* _PROBLEM STATEMENT_: Beneath this line is the data. Output exactly the lines from the line with "recording of a" to the line with "Definition is_number (v", both ends included, and nothing more.

Stored items
****

(* ===== verification/ScriptReview.v ===== *)
(** * The review gate between the two steps of a script

    [lib/script_review.py] and the operations of
    [server/services/script_review.py], with the names of
    [lib/draft_quarantine.py] and [lib/episode_paths.py].

    The state is the project's JSON object, the files under its directory that
    the gate reads and writes, and the registry of current artifacts, whose
    registration is an argument.  A file is a JSON document or other bytes.
    The Pydantic models are an argument too: [validate] gives the dumped
    document or refuses it.  A call that takes a lock runs in one piece; the
    recording of a confirmation is a step of its own. *)

From S2P Require Import Prelude Json ShotParser Speech EpisodeLedger EpisodePlanner EpisodeReset DurationMigration.

(** ** Python's [==] on decoded values

    Comparisons with a float are an argument. *)
Section equality.
Context (float_eq : json -> json -> bool).

Definition number_of (v : json) : option Z := match v with JInt z => Some z | JBool b => Some (if b then 1%Z else 0%Z) | _ => None end.
Definition is_number (v : json) : bool := match v with JInt _ | JBool _ | JFloat _ => true | _ => false end.

Fixpoint py_eq (a b : json) {struct a} : bool :=
  match a, b with
  | JNull, JNull => true
  | JStr x, JStr y => bool_decide (x = y)
  | JArr l, JArr m =>
      (fix go (l m : list json) : bool :=
         match l, m with
         | [], [] => true
         | x :: l, y :: m => py_eq x y && go l m
         | _, _ => false
         end) l m
  | JObj d, JObj e =>
      (length d =? length e) && List.forallb (fun kv => match dict_get kv.1 e with Some w => py_eq kv.2 w | None => false end) d
  | JFloat _, _ => is_number b && float_eq a b
  | _, JFloat _ => is_number a && float_eq a b
  | _, _ =>
      match number_of a, number_of b with
      | Some x, Some y => (x =? y)%Z
      | _, _ => false
      end
  end.

(** [d.get(k) == e.get(k)]: a missing member is [None]. *)
Definition member_eq (k : string) (d e : dict) : bool :=
  py_eq (default JNull (dict_get (u k) d)) (default JNull (dict_get (u k) e)).
End equality.

(** [v == s] for a string. *)
Definition is_str (v : option json) (s : pystr) : bool := match v with Some (JStr t) => bool_decide (t = s) | _ => false end.

(** ** Files and state *)

Inductive file := Doc (v : json) | Raw (bytes : pystr).
Abbreviation files := (gmap pystr file).

Inductive Step1Kind := drama | narration | reference_video.
#[export] Instance Step1Kind_eq_dec : EqDecision Step1Kind.
Proof. solve_decision. Defined.

Inductive QuarantineKind := QUARANTINE_KIND_STEP1 | QUARANTINE_KIND_STEP2 | QUARANTINE_KIND_DRAMA_STEP1.

Definition drafts_path (episode : Z) (filename : string) : pystr := u "drafts/" ++ episode_drafts_dir episode ++ u "/" ++ u filename.

Definition step1_filename (kind : Step1Kind) : string :=
  match kind with
  | drama => "step1_normalized_script.json"
  | narration => "step1_segments.json"
  | reference_video => "step1_reference_units.json"
  end.

Definition _QUARANTINE_FILENAMES (kind : QuarantineKind) : string :=
  match kind with
  | QUARANTINE_KIND_STEP1 => "step1_reference_units.invalid.json"
  | QUARANTINE_KIND_STEP2 => "step2_reference_script.invalid.json"
  | QUARANTINE_KIND_DRAMA_STEP1 => "step1_normalized_script.invalid.json"
  end.

Definition quarantine_path (episode : Z) (kind : QuarantineKind) : pystr := drafts_path episode (_QUARANTINE_FILENAMES kind).

Definition is_reference_video_project (project : dict) : bool :=
  is_str (dict_get (u "generation_mode") project) (u "reference_video").

(** A list or an object cannot be looked up in the table of names. *)
Definition step1_kind (project : dict) : result (option Step1Kind) :=
  let variant k := Ok (Some (if is_reference_video_project project then reference_video else k)) in
  match dict_get (u "content_mode") project with
  | Some (JStr s) =>
      if bool_decide (s = u "drama") then variant drama else if bool_decide (s = u "narration") then variant narration else Ok None
  | Some (JArr _) | Some (JObj _) => Raise TypeError
  | _ => Ok None
  end.

Definition is_applicable (project : dict) : result bool :=
  let! kind := step1_kind project in Ok (bool_decide (is_Some kind)).

Definition step1_path (project : dict) (episode : Z) : result (option pystr) :=
  let! kind := step1_kind project in
  Ok (match kind with Some k => Some (drafts_path episode (step1_filename k)) | None => None end).

Definition _STEP1_QUARANTINE_KIND (kind : Step1Kind) : option QuarantineKind :=
  match kind with
  | reference_video => Some QUARANTINE_KIND_STEP1
  | drama => Some QUARANTINE_KIND_DRAMA_STEP1
  | narration => None
  end.

Definition step1_quarantine_kind (project : dict) : result (option QuarantineKind) :=
  let! kind := step1_kind project in
  Ok (match kind with Some k => _STEP1_QUARANTINE_KIND k | None => None end).

Definition step1_quarantine_path (project : dict) (episode : Z) : result (option pystr) :=
  let! kind := step1_quarantine_kind project in
  Ok (match kind with Some k => Some (quarantine_path episode k) | None => None end).

Definition step1_quarantined (fs : files) (project : dict) (episode : Z) : result bool :=
  let! path := step1_quarantine_path project episode in
  Ok (match path with Some p => bool_decide (is_Some (fs !! p)) | None => false end).

Definition clear_quarantine (episode : Z) (kind : QuarantineKind) (fs : files) : files := delete (quarantine_path episode kind) fs.

Definition official_reference_step1_path (episode : Z) : pystr := drafts_path episode (step1_filename reference_video).

Definition REVIEW_FIELD : pystr := u "step1_review".
Definition STALE_STEP1_REVISION_FIELD : pystr := u "stale_step1_revision".
Definition STALE_STEP1_REBUILT_REVISION_FIELD : pystr := u "stale_step1_rebuilt_revision".

Inductive ReviewStatus := not_applicable | no_step1 | pending_review | confirmed.
#[export] Instance ReviewStatus_eq_dec : EqDecision ReviewStatus.
Proof. solve_decision. Defined.

(** The text of a file whose top level is an object. *)
Definition load_json_or_none (f : option file) : option json := match f with Some (Doc v) => Some v | _ => None end.
Definition _read_json (f : option file) : option dict := match f with Some (Doc (JObj m)) => Some m | _ => None end.

Section review.
Context (float_true : pystr -> bool) (float_eq : json -> json -> bool) (py_repr : json -> pystr).
Context (sha256 sha256_raw : pystr -> pystr).

(** ** Fingerprints *)

Definition is_surrogate (c : N) : bool := ((55296 <=? c) && (c <=? 57343))%N.

(** Text with a lone surrogate has no UTF-8 form. *)
Definition canonical_json_digest (v : json) : result pystr :=
  let text := dumps_sep true true v in
  if existsb is_surrogate text then Raise UnicodeEncodeError else Ok (sha256 text).

Definition content_fingerprint_of_data (data : json) : result pystr := canonical_json_digest data.

Definition content_fingerprint (f : option file) : result (option pystr) :=
  match f with
  | None => Ok None
  | Some (Raw bytes) => Ok (Some (sha256_raw bytes))
  | Some (Doc v) => let! fp := content_fingerprint_of_data v in Ok (Some fp)
  end.

(** ** The recorded confirmation *)

Definition is_episode (episode : Z) (e : json) : bool :=
  match e with
  | JObj m => match dict_get (u "episode") m with Some v => py_eq float_eq v (JInt episode) | None => false end
  | _ => false
  end.

Definition find_in (episode : Z) (l : list json) : option dict :=
  match List.find (is_episode episode) l with Some (JObj m) => Some m | _ => None end.

Definition find_episode (project : dict) (episode : Z) : result (option dict) :=
  let! episodes := iter_episodes float_true project in Ok (find_in episode episodes).

(** Assigning to a member of the entry that [find_episode] returns. *)
Fixpoint set_in (episode : Z) (k : pystr) (v : json) (l : list json) : list json :=
  match l with
  | [] => []
  | e :: rest =>
      if is_episode episode e
      then match e with JObj m => JObj (dict_set k v m) | _ => e end :: rest
      else e :: set_in episode k v rest
  end.

Definition set_episode (episode : Z) (k : pystr) (v : json) (project : dict) : dict :=
  match dict_get (u "episodes") project with
  | Some (JArr l) => dict_set (u "episodes") (JArr (set_in episode k v l)) project
  | _ => project
  end.

Definition stored_review (project : dict) (episode : Z) : result dict :=
  let! ep := find_episode project episode in
  Ok (match ep with
      | Some m => match dict_get REVIEW_FIELD m with Some (JObj review) => review | _ => [] end
      | None => []
      end).

(** [(project_path / script_file).exists()]; [on_disk] tells which paths exist. *)
Definition step2_generated (on_disk : pystr -> bool) (project : dict) (episode : Z) : result bool :=
  let! ep := find_episode project episode in
  let script_file := dict_get (u "script_file") (default [] ep) in
  if py_bool float_true script_file
  then match script_file with Some (JStr s) => Ok (on_disk s) | _ => Raise TypeError end
  else Ok (on_disk (episode_script_relpath episode)).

****

* _ANSWER BOX_:
    recording of a confirmation is a step of its own. *)

From S2P Require Import Prelude Json ShotParser Speech EpisodeLedger EpisodePlanner EpisodeReset DurationMigration.

(** ** Python's [==] on decoded values

    Comparisons with a float are an argument. *)
Section equality.
Context (float_eq : json -> json -> bool).

Definition number_of (v : json) : option Z := match v with JInt z => Some z | JBool b => Some (if b then 1%Z else 0%Z) | _ => None end.
Definition is_number (v : json) : bool := match v with JInt _ | JBool _ | JFloat _ => true | _ => false end.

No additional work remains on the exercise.